I don't think my beloved girlfriend expects an answer. Her question floats out on a sigh of concern as she strokes my husband's dying body.

"I'll have my art," I said.

She looks up at me from the other side of the bed. We both know there is no painting a Hollywood ending over this story.

Five weeks later, I make my way to a little studio in the leafy hills of Paddington, an inner suburb of Brisbane, not far from where I live. It's on the main street, nestled in amongst the various lopsided and restored workers' cottages turned galleries, op-shops, bookstores and cafes. It's a popular suburb; a funky favorite for arty types and parking is generally a nightmare. I'm lucky. I manage to grab a spot under the shade of a tree, right in front of the studio. Perhaps my husband has something to do with this? Parking spaces used to open up for him all the time, and since his death, it's happening for me too. Like I have my very own parking angel.

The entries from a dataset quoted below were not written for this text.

(** A run of the example's object on a listed name. *)
Lemma suggestions_run (name line doc : string) (rest : list string) :
  handler_of (fst (list_commands suggestions_cli)) name =
    Some (no_parameters name line, false) ->
  dict_get name (docs (fst (list_commands suggestions_cli))) = Some doc ->
  name <> "--help" -> name <> EmptyString ->
  _resolve_command (fst (list_commands suggestions_cli)) name = Some name ->
  run_async (fst (list_commands suggestions_cli)) (name :: rest) =
  (fst (list_commands suggestions_cli),
   match rest with
   | [] => [Invoke name false []; Print line]
   | a1 :: _ =>
       if String.eqb a1 "--help"
       then [Print (fstring ["Help for command '"; name; "':"; nl; doc])]
       else [Invoke name false rest;
             Print (failure_line name (fstring
               [name; "() takes 0 positional arguments but ";
                decimal (length rest);
                if Nat.eqb (length rest) 1 then " was given" else " were given"]))]
   end,
   match rest with
   | [] => Return 0
   | a1 :: _ => if String.eqb a1 "--help" then Return 0 else Return 1
   end).
Proof.
  intros Hh Hd Hn Hne Hres. pose proof Hn as Hn'. apply String.eqb_neq in Hn'.
  destruct rest as [|a1 rest'].
  - assert (Hds : dispatch_state (fst (list_commands suggestions_cli)) [name] = Some name).
    { unfold dispatch_state. now rewrite Hn', Hres. }
    rewrite (run_async_dispatch _ [name] name (no_parameters name line) false Hds Hne Hh).
    reflexivity.
  - destruct (String.eqb a1 "--help") eqn:E1.
    + unfold run_async. apply String.eqb_neq in Hne.
      rewrite Hn', Hres, Hne. cbn [tl]. rewrite E1.
      unfold show_command_help. now rewrite Hd.
    + assert (Hds : dispatch_state (fst (list_commands suggestions_cli))
                      (name :: a1 :: rest') = Some name).
      { unfold dispatch_state. now rewrite Hn', Hres, E1. }
      rewrite (run_async_dispatch _ (name :: a1 :: rest') name
                 (no_parameters name line) false Hds Hne Hh).
      reflexivity.
Qed.

Lemma suggestions_names_ascending : ascending ["restart"; "start"; "stop"].
Proof.
  change ["restart"; "start"; "stop"] with (sorted ["start"; "stop"; "restart"]).
  apply sorted_ascending.
Qed.

(** X19.  The main block of the example, for every line of tokens.  When
    the first token (the empty string when there is none) is one of the
    three commands, the command is run and the process exits: with status 0
    after the command's line when no token follows, with status 0 after the
    help of the command when the help flag follows, and with status 1 after
    the TypeError failure line when anything else follows.  Otherwise
    nothing is run and one line is printed: the names that start with the
    token, or [Unknown command.] when there is none - so the help flag alone
    is answered with [Unknown command.]. *)
Theorem suggestions_example (args : list string) :
  let command_name := hd EmptyString args in
  let rest := tl args in
  let listed := ["restart"; "start"; "stop"] in
  let matching := filter (fun c => startswith c command_name) listed in
  let result := suggestions_main suggestions_cli args in
  if existsb (fun c => String.eqb c command_name) listed then
    match rest with
    | [] =>
        (exists line,
           snd (fst result) = [Invoke command_name false []; Print line]) /\
        snd result = Some (SystemExit 0)
    | a1 :: _ =>
        if String.eqb a1 "--help" then
          (exists doc,
             snd (fst result) =
               [Print (fstring ["Help for command '"; command_name; "':"; nl; doc])]) /\
          snd result = Some (SystemExit 0)
        else
          snd (fst result) =
            [Invoke command_name false rest;
             Print (failure_line command_name (fstring
               [command_name; "() takes 0 positional arguments but ";
                decimal (length rest);
                if Nat.eqb (length rest) 1 then " was given" else " were given"]))] /\
          snd result = Some (SystemExit 1)
    end
  else
    snd (fst result) =
      [Print match matching with
             | [] => "Unknown command."
             | _ :: _ => fstring ["Did you mean: "; String.concat ", " matching; "?"]
             end] /\
    snd result = None.
Proof.
  intros command_name rest listed matching result.
  subst result matching rest. unfold suggestions_main.
  change (match args with a0 :: _ => a0 | [] => EmptyString end) with command_name.
  rewrite suggestions_listing. fold listed.
  destruct (existsb (fun c => String.eqb c command_name) listed) eqn:E; cbn [negb].
  - destruct args as [|a0 rest]; [discriminate E|].
    subst command_name listed. cbn [hd tl existsb] in *.
    rewrite !orb_true_iff, !String.eqb_eq in E.
    unfold run.
    destruct E as [<-|[<-|[<-|E]]]; [| | |discriminate E].
    + rewrite (suggestions_run "restart" "Process restarted." "Restarts the process." rest);
        try reflexivity; try discriminate.
      destruct rest as [|a1 rest']; [cbn [fst snd]; eauto|].
      destruct (String.eqb a1 "--help"); cbn [fst snd]; eauto.
    + rewrite (suggestions_run "start" "Process started." "Starts the process." rest);
        try reflexivity; try discriminate.
      destruct rest as [|a1 rest']; [cbn [fst snd]; eauto|].
      destruct (String.eqb a1 "--help"); cbn [fst snd]; eauto.
    + rewrite (suggestions_run "stop" "Process stopped." "Stops the process." rest);
        try reflexivity; try discriminate.
      destruct rest as [|a1 rest']; [cbn [fst snd]; eauto|].
      destruct (String.eqb a1 "--help"); cbn [fst snd]; eauto.
  - unfold complete_command. rewrite suggestions_listing_again. fold listed.
    change (dict_keys (alias_map (fst (list_commands suggestions_cli))))
      with (@nil string).
    cbn [filter]. rewrite app_nil_r.
    rewrite (sorted_filter_ascending _ listed suggestions_names_ascending).
    destruct (filter (fun cmd => startswith cmd command_name) listed); auto.
Qed.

I lift my basket of art supplies from the trunk of the car and walk through the front door of the gallery towards the studio out on the back deck. It's partly enclosed and covered by a corrugated iron roof. A bird feeder hangs from the eves. The building is perched on the edge of a ridge, so while the gallery shop-front is level with the road, the back of the house is held up on stilts and the veranda-studio seems to float in the hilltop greenery, tree-house style. The light is bright and the summer breeze perfumes the air with the fragrance of the Jasmine growing below us in the garden.

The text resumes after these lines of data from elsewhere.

(** * The rules engine ([window.Rules]) of the workspace shell

    A shallow embedding of the policy evaluator in [src/unnamed/part_002]
    (module RULES, "Root Authority") and the properties its specification
    states about it, with the code around the engine: the event log it
    reports to, the callers that ask it first, and the validator of the
    projects whose rules it loads.

    Layout: [Js] is the fragment of JavaScript values and primitive
    operations the engine touches; [RegExp] is an executable fragment of the
    regular expressions [_matchesTarget] builds; [Rules] is the engine, one
    definition per source function, in source order.  [Literal] has the
    object literals with spread elements; [Debugger] is the event log of
    [src/js/debugger.js]; [Logged] is the engine together with the calls it
    makes to the log; [DB] and [Widgets] are the callers of [evaluate] in
    [src/unnamed/part_000] and [src/js/project.js]; [Project] is the
    constructor and the validator of projects in [src/js/project.js].  Then come the vocabulary of the
    properties, the lemmas about the store's order ([Order]) and about the
    engine's functions ([Facts]), the claims of the specification, and the
    further properties of the engine and of the code around it.

    What the embedding fixes:
    - the engine's state is the pair of [_rules] and [_initialized]; each
      method takes the state and returns the new one with its result;
    - a call that can throw returns a [Completion]; a method that can throw
      after it has changed the store returns the store as it is then;
    - rule objects are values: a rule is not modified by its owner after it
      has been registered;
    - a conversion to text or to a property key ([to_text]) and the call
      [v.toString()] ([toString_call]) run the [toString] and [valueOf] of
      the object they are given, and throw when neither is callable or when
      one of them throws;
    - of the calls to [window.Debugger], [Rules] has the one that can end a
      method: the [logError] of the [catch] block in [_applyEffect], which
      converts the error it is handed before anything is recorded; the
      other calls report and neither read nor change the engine, and
      [Logged] has them all, in order;
    - an asynchronous function returns how its promise settles;
    - the host supplies what a value model cannot: whether two objects are
      the same object, the text of numbers and functions, the regular
      expressions outside the fragment of [RegExp], the members that values
      other than plain objects inherit, the order of a sort whose
      comparator is not consistent (a [NaN] priority), whether the page has
      [window.Debugger], and the call of a function of the program (a
      transform, a [toString]), which is taken to return or throw as a
      function of its operands and without touching the engine. *)

From Stdlib Require Import List String Ascii Bool Arith ZArith QArith Lia Lqa.
From Stdlib Require Import Sorting.Sorted Sorting.Permutation DecimalString.
Import ListNotations.
Close Scope Q_scope.
Open Scope string_scope.
Open Scope list_scope.

Set Implicit Arguments.
Set Warnings "-register-all".

(* ================================================================== *)
(** * JavaScript values *)

Module Js.

(** Numbers.  The engine only compares priorities with [<], [>] and the
    sign of a difference; on IEEE doubles these are exact, so a finite
    double is represented by the rational it denotes. *)
Inductive JsNum : Type :=
| NaN
| PInf
| NInf
| Fin (q : Q).

(** Values.  Objects are plain property lists (first binding of a key
    wins), arrays are element lists, functions are opaque handles whose
    behaviour belongs to the host, and [JProto n] is the member [n] that
    every plain object inherits from [Object.prototype]. *)
Inductive JsVal : Type :=
| JUndefined
| JNull
| JBool (b : bool)
| JNum (n : JsNum)
| JStr (s : string)
| JArr (elems : list JsVal)
| JObj (props : list (string * JsVal))
| JFun (handle : nat)
| JProto (name : string).

(** Abrupt completions. *)
Inductive Exn : Type :=
| TypeError
| SyntaxError
| Thrown (v : JsVal).

Inductive Completion (A : Type) : Type :=
| Ok (a : A)
| Throw (e : Exn).
Arguments Ok {A} a.
Arguments Throw {A} e.

Definition bind {A B} (c : Completion A) (k : A -> Completion B) : Completion B :=
  match c with
  | Ok a => k a
  | Throw e => Throw e
  end.

Notation "x <- c ;; k" := (bind c (fun x => k))
  (at level 61, c at next level, right associativity).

I am a newcomer to this art group. I don't know a soul. Five women and one man greet me with welcoming smiles. No one knows I am newly widowed. That a neurological illness slowly debilitated my husband in both body and mind. That the years of his slow dying are indescribable. That I am the mother of two teenage sons, and I was unable to shield them from pain. That the three of us feel newly skinned, raw with grief.

I can't tell that story here. It's not the time nor the place. Anyway, how do you tell such a story? Where do you begin? There is no way to compress the enormity of the experience into a casual conversation with strangers over wet paint, especially when it's an illness that is not well understood. Besides which, my words are likely to pour out in a torrent of unstoppable tears, and I'm not ready for the uncomfortable faces that might look back at me, not knowing what to do.

The faces remain warm and friendly. The teacher greets me by name and introduces me to everyone. She holds a paintbrush in one hand and a paint-splattered mug in the other.

"Tea?"

I say yes thank you that would be lovely, and she walks over to boil the kettle.

"Find a spot and join in," she says. "We're painting the landscape of our lives."

Her words fall into the hollow trunk of me, all scraped out from the inside. I scout the place for a quick getaway while I resist the urge to dash out of there. Do I paint the canvas black? I can't paint my story here. Not today, anyway.

In the months to come I will write our story for my boys, but I don't know that yet. And I'll reflect on the role of creativity in our family journey with grief. How writing and painting helped. More than helped. Perhaps they saved us. Because creativity helped me to change the shape of hope and once we could do that, we could do hope together. Not hope in the sense of getting better or finding miracle cures but in meaning-making; making the present count and finding the sacred in the ordinary.

For now, I look around the studio. A young woman with scruffy red hair sits at the trestle table. Her barefoot toes point towards each other as she works on the landscape of her life. The openness of the deck invites the outdoors in. The empty easel next to her stands against a backdrop of delicate fern-like leaves hanging from the upper branches of a Poinciana tree. I take my place there. Where do I begin?

Maybe every story begins like this -- in the middle somewhere. In the middle of now. Right here. Standing in the studio. Where time, shaped by grief, is no longer linear but elastic, pulling me in and out, and the landscape of my life blends the paradox of endings and beginnings.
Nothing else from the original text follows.